Arsenic ions have been implanted in (100)Si at an incident energy of 1 MeV to a dose of 1×10¹⁵/cm². Rutherford backscattering measurements with a 1.5‐MeV He‐ion beam have shown that a buried amorphous layer is formed in the Si substrate which is implanted at a low ion‐beam current of 0.8 μA and that considerable annealing occurs when implantation is carried out at a high ion‐beam current of 2 μA. The implantation‐induced amorphous layer recrystallizes after annealing above 550 °C, but a high density of lattice defects still remains in the substrate even after annealing at 1000 °C. Defect observations using a cross‐sectional transmission electron microscope have revealed that those defects are located at the two depths corresponding to the initial transition regions where the crystallinity is changed from the amorphous to nonamorphized states in the substrate.

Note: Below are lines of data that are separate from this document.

Lemma reshape_snoc (m : nat) : forall (l t : list Z),
  (8 * m <= length l)%nat -> length (drop (8 * m) l ++ t) = 8%nat ->
  reshape (replicate (S m) 8%nat) (l ++ t) = reshape (replicate m 8%nat) l ++ [drop (8 * m) l ++ t].
Proof.
  induction m as [|m IH]; intros l t Hl Ht.
  - rewrite Nat.mul_0_r, drop_0 in *. change ([take 8 (l ++ t)] = [l ++ t]). by rewrite take_ge by lia.
  - rewrite (replicate_S (S m)). cbn [reshape]. rewrite take_app_le, drop_app_le by lia. rewrite IH.
    + cbn [replicate reshape app]. rewrite drop_drop. by replace (8 + 8 * m)%nat with (8 * S m)%nat by lia.
    + rewrite length_drop. lia.
    + rewrite drop_drop. by replace (8 + 8 * m)%nat with (8 * S m)%nat by lia.
Qed.

(** The blocks of the padded input: the full blocks and the last one. *)
Lemma blocks_padded input :
  let m := (length input / 8)%nat in
  blocks (padded input) = reshape (replicate m 8%nat) input ++ [drop (8 * m) input ++ pad_tail (length input mod 8)].
Proof.
  intros m. pose proof (Nat.div_mod_eq (length input) 8) as E. pose proof (Nat.mod_upper_bound (length input) 8) as Hr.
  destruct (pad_tail_ok (length input mod 8)) as [Hp _]; [lia|]. unfold blocks.
  replace (length (padded input) / 8)%nat with (S m).
  - apply reshape_snoc; [unfold m; lia|]. rewrite length_app, length_drop. unfold m. lia.
  - unfold padded. rewrite length_app, Hp. apply (Nat.div_unique _ _ _ 0); unfold m; lia.
Qed.

Lemma sponge_words input out domain :
  Forall word_ok input -> word_ok domain ->
  sponge input (Z.of_nat (length input)) out (Z.of_nat (length out)) domain = Some (sponge_spec input (length out) domain).
Proof.
  intros Hin Hd. set (m := (length input / 8)%nat). set (r := (length input mod 8)%nat).
  pose proof (Nat.div_mod_eq (length input) 8) as E. assert (r < 8)%nat as Hr by (by apply Nat.mod_upper_bound).
  assert (8 * Z.of_nat m + Z.of_nat r = Z.of_nat (length input)) as Elen by (unfold m, r; lia).
  pose proof (sponge_init_ok (length input) domain Hd) as Hs.
  unfold sponge. change (xor_at (zeroed 16) 15 _) with (Some (sponge_init (length input) domain)). cbn [mbind option_bind].
  rewrite (absorb_blocks input m) by (done || lia). cbn [mbind option_bind]. rewrite Z.add_0_l. change (drop (Z.to_nat 0) input) with input.
  set (s1 := absorbed _ _).
  assert (words 16 s1) as Hs1 by (apply absorbed_ok; [done|]; apply reshape_ok; [done|lia]).
  destruct (last_block input (8 * Z.of_nat m) r) as (l1 & l2 & E1 & E2 & E3); [lia|lia|lia|].
  rewrite E1. cbn [mbind option_bind]. rewrite E2. cbn [mbind option_bind]. rewrite E3. cbn [mbind option_bind].
  replace (Z.to_nat (8 * Z.of_nat m)) with (8 * m)%nat by lia.
  destruct (pad_tail_ok r) as [Hpl Hpw]; [lia|]. set (b := drop (8 * m) input ++ pad_tail r).
  assert (length b = 8%nat /\ Forall word_ok b) as [Hb Hbw].
  { unfold b. rewrite length_app, length_drop. split; [lia|]. apply Forall_app. split; [by apply Forall_drop|done]. }
  rewrite xor_rate_block by (done || lia). cbn [mbind option_bind]. rewrite drop_0, (take_ge b) by lia.
  destruct (perm_ok (xor_block s1 b)) as [-> Hp]; [by apply xor_block_ok|]. cbn [mbind option_bind]. rewrite Nat2Z.id.
  rewrite (squeeze_words (perm (xor_block s1 b)) _ 0) by (done || lia). f_equal. unfold sponge_spec. f_equal.
  rewrite blocks_padded. fold m r b. unfold absorbed. by rewrite fold_left_app.
Qed.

In addition, secondary defects also exist in a particular region inside the initial buried amorphous layer. The recrystallization of the buried amorphous layer during post‐implant annealing is initiated not only from the deeper part of the substrate but also from the nonamorphized surface layer. From a series of isothermal annealing studies, it has been shown that the recrystallization rates at 550 °C are 140 and 180 Å/min on the frontside and backside of the buried amorphous layer, respectively. Electrical profile measurements, using the differential Hall method, have shown that a highly doped, buried conductive layer with a peak carrier concentration of around 2×10¹⁹/cm³ can be formed by annealing above 800 °C.